--- Data shown ---

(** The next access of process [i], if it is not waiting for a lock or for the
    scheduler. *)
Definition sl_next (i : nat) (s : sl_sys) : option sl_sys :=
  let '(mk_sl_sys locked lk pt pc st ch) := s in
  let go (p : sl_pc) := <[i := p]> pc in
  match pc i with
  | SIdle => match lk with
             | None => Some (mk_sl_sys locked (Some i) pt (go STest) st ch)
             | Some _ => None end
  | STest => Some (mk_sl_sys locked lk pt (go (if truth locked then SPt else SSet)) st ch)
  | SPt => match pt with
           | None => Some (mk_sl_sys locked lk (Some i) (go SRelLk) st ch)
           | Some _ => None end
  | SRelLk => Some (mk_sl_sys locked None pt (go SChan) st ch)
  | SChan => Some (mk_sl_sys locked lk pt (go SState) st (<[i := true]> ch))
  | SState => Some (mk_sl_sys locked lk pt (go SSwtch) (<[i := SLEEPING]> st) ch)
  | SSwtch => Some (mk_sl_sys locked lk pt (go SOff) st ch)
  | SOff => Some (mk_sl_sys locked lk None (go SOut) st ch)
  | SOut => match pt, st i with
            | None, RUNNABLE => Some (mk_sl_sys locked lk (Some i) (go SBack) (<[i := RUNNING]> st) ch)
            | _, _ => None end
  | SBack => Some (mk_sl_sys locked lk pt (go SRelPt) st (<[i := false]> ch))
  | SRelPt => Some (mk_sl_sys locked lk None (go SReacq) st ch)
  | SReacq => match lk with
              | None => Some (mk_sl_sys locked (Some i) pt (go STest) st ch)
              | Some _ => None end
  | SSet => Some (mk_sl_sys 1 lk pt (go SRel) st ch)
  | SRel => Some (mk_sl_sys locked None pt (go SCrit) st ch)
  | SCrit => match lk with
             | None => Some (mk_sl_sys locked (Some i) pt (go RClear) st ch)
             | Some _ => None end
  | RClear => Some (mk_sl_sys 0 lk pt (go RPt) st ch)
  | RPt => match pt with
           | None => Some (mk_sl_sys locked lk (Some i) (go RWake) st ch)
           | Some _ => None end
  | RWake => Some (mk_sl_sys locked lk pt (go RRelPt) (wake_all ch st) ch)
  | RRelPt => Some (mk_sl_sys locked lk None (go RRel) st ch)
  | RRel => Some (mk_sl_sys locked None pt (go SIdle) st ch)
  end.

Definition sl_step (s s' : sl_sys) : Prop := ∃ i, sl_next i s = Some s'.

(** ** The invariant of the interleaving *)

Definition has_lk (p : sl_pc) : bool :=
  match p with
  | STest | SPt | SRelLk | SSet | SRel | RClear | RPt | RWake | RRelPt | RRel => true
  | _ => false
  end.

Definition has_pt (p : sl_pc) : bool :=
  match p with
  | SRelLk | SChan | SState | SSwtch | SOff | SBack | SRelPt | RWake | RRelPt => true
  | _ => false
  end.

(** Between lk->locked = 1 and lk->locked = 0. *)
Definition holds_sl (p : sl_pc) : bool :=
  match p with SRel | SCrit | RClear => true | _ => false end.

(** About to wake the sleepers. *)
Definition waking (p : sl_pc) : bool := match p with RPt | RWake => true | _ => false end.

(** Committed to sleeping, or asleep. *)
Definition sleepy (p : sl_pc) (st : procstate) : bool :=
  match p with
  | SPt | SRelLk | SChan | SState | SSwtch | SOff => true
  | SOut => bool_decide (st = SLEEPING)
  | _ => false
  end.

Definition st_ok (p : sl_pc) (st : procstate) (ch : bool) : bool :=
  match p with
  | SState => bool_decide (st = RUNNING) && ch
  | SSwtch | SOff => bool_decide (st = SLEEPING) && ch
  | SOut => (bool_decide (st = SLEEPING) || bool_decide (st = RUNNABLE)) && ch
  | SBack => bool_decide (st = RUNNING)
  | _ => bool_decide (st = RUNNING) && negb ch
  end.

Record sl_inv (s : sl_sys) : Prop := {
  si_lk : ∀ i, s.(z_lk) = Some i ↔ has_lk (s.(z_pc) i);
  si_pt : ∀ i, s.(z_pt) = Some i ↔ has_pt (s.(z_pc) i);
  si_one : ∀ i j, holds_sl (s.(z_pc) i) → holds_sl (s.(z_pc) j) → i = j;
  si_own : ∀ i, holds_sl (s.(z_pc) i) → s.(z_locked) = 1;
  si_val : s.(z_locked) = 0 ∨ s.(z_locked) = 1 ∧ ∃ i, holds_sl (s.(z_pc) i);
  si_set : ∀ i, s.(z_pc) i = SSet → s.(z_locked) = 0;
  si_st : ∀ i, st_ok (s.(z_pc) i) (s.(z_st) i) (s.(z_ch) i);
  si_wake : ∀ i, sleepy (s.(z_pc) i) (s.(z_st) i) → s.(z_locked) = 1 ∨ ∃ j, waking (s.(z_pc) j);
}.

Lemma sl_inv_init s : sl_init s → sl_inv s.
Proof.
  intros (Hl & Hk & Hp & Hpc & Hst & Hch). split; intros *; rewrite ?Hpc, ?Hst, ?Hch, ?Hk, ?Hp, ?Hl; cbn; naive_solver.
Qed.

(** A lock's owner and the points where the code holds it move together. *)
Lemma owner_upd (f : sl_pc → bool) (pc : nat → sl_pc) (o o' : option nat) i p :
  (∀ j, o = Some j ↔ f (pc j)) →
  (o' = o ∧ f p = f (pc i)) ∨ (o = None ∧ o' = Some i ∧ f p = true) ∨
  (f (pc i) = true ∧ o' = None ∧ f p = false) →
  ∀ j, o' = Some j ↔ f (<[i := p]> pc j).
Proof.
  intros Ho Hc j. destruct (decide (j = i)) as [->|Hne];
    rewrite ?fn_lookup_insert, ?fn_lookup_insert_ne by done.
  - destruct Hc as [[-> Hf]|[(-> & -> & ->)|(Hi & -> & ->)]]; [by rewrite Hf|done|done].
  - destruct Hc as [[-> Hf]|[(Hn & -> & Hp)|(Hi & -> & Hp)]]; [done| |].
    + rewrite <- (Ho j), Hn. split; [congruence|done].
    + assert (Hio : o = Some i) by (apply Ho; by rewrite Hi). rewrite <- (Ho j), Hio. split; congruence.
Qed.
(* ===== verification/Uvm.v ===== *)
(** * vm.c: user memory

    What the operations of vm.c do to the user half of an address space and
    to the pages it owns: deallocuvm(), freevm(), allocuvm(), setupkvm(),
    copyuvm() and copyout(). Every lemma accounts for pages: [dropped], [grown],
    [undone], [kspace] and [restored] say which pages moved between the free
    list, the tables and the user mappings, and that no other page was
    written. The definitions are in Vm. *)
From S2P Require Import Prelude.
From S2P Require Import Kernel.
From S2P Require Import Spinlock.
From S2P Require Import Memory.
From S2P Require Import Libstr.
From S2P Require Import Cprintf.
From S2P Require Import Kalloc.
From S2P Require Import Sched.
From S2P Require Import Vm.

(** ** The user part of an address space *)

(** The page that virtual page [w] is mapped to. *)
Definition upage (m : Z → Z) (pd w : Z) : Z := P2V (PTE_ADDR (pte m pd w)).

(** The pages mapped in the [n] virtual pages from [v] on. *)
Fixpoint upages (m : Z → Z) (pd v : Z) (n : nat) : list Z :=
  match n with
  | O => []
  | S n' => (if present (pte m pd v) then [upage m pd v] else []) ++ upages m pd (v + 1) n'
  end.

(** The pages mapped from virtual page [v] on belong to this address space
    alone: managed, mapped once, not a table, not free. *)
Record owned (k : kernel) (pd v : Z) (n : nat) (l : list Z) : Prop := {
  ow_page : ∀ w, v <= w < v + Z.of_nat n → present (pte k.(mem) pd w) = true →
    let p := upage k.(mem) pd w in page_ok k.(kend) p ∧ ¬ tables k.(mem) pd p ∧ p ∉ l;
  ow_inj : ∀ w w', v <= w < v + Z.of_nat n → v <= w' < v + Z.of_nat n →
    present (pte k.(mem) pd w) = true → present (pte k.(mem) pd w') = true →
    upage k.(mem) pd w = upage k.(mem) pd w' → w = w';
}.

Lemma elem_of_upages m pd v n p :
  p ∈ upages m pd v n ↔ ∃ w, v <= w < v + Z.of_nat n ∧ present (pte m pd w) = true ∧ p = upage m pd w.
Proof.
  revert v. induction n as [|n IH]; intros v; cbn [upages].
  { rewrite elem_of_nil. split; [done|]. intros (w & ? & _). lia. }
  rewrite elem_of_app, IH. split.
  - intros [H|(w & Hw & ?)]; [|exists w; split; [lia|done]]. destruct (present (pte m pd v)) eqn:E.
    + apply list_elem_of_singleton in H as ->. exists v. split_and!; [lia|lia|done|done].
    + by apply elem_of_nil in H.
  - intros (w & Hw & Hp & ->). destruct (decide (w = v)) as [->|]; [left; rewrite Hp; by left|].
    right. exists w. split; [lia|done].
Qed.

---

• Problem statement: A single number is needed: how many lines of the material contain the word "sleepy".

• Output of the task: 2